* BRIEF
For the data below, give the number of lines in which "whether" occurs. Include nothing besides that number.

Collected data entries
<<<<

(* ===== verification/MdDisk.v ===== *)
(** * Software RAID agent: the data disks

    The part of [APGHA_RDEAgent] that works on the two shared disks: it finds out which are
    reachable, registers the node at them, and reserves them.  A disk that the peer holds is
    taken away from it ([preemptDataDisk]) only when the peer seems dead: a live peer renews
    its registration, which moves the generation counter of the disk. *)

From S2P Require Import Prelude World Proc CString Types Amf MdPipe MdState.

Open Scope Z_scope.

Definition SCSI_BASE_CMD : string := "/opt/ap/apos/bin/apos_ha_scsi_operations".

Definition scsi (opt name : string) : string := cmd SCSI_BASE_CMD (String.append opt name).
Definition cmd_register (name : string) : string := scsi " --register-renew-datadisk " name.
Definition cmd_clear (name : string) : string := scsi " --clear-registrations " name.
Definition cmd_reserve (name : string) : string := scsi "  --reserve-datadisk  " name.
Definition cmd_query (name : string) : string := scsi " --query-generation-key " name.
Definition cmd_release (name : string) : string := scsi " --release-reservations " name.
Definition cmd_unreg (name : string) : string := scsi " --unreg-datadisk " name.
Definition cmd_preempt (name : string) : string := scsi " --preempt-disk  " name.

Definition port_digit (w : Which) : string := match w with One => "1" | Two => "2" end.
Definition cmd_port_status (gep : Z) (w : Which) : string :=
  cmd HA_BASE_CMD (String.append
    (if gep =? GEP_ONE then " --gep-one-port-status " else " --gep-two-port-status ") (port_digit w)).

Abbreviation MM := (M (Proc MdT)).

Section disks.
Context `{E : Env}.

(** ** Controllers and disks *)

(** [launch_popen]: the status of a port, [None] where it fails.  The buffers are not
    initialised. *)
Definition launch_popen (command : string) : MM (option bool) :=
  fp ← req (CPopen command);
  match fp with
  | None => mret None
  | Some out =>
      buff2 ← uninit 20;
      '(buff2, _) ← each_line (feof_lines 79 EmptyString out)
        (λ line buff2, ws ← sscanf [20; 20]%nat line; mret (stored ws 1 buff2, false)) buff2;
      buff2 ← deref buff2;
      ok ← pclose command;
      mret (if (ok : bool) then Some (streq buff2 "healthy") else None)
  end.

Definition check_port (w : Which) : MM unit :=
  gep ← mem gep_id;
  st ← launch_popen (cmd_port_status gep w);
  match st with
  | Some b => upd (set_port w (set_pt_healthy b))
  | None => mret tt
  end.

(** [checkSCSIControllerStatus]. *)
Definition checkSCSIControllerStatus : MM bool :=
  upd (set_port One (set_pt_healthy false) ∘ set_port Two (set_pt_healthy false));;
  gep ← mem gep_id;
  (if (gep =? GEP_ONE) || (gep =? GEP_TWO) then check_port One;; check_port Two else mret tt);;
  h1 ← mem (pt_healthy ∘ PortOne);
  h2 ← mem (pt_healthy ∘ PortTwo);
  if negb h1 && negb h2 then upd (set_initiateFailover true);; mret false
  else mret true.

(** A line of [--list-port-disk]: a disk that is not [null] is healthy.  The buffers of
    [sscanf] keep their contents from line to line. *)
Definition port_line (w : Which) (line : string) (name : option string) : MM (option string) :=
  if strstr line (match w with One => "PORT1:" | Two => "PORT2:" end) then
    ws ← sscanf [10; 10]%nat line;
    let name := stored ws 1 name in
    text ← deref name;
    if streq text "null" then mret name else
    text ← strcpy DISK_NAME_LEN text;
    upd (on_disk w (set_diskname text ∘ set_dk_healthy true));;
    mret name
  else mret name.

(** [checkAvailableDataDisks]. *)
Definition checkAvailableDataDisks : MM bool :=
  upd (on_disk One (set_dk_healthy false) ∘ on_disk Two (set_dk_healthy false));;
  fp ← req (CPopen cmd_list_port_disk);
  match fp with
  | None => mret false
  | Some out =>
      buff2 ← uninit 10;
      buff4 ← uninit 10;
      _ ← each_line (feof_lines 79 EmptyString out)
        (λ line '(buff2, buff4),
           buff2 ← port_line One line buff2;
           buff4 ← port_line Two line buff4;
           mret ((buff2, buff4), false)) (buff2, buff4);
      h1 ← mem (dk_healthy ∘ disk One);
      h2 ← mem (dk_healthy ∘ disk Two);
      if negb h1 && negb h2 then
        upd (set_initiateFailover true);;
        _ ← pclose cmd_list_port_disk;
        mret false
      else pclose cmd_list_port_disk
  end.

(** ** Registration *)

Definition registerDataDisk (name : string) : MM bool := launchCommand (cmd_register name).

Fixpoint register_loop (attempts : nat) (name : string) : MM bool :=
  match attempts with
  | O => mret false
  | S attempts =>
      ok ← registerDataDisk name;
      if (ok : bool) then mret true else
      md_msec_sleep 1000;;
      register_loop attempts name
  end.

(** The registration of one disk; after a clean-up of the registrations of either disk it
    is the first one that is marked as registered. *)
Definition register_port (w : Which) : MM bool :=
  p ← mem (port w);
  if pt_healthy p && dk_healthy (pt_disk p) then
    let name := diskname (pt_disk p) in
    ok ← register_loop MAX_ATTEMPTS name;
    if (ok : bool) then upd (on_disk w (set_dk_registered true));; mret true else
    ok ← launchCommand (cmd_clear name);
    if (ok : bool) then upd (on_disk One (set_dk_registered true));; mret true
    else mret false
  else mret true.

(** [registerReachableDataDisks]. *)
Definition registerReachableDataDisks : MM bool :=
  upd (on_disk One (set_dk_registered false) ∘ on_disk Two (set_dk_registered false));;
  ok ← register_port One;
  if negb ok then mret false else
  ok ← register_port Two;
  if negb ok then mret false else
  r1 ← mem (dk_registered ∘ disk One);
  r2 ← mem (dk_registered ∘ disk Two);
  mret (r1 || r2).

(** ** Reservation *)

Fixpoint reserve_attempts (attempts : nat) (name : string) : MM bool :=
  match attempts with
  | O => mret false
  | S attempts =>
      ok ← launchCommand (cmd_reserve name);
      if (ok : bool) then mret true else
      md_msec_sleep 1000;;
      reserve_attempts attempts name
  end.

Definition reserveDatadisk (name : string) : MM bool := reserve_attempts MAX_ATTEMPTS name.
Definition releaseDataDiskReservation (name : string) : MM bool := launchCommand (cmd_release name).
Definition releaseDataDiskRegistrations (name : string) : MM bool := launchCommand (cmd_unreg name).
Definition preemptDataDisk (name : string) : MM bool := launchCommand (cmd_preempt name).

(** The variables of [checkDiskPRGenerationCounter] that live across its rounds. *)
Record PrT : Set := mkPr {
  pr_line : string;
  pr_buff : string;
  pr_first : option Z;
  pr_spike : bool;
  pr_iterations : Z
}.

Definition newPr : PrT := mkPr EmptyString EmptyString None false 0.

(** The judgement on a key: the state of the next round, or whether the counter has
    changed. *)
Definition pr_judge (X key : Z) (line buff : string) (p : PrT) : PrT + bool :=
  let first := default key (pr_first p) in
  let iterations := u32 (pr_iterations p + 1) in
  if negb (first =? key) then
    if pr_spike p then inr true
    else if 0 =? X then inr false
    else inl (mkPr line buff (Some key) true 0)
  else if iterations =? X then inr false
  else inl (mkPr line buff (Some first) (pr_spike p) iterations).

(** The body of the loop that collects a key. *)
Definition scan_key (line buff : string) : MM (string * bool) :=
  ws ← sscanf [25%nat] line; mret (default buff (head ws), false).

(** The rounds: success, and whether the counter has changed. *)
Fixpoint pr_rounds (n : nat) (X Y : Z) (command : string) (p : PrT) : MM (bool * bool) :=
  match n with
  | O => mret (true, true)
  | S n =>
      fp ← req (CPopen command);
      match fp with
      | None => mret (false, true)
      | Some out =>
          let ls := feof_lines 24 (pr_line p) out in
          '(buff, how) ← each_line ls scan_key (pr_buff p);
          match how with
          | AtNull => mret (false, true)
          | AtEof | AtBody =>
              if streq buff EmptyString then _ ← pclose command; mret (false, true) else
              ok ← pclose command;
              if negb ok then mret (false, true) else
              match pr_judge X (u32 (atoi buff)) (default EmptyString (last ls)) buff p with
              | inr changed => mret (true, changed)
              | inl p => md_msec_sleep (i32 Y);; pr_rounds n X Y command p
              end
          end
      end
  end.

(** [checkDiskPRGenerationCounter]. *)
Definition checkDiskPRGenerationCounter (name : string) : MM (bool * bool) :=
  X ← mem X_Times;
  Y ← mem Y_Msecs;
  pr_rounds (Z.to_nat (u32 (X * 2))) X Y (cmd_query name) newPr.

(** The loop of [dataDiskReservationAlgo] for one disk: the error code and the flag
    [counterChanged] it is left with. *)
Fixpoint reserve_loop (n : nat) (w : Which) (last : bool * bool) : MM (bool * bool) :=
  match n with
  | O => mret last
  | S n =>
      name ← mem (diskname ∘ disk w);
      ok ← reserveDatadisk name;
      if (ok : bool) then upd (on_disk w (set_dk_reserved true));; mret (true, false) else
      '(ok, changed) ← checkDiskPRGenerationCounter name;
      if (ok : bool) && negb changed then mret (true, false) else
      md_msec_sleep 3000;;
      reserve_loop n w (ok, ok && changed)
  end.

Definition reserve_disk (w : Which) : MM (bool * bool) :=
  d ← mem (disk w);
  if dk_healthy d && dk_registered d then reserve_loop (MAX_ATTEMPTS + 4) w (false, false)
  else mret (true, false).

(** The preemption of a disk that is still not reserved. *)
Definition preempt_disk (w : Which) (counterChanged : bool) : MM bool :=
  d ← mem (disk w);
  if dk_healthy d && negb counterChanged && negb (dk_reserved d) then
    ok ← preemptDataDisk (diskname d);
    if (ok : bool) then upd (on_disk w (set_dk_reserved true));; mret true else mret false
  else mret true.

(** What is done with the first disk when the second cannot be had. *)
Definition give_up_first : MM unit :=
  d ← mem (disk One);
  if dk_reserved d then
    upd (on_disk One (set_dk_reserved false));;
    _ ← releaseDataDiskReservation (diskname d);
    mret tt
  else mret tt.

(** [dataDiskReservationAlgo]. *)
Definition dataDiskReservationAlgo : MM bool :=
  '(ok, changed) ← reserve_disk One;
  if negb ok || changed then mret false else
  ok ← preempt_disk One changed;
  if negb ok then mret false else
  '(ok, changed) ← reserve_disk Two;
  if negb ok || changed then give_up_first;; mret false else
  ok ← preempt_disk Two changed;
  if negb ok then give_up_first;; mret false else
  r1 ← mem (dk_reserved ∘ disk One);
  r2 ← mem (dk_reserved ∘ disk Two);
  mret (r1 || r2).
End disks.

>>>>

* ANSWER AREA
2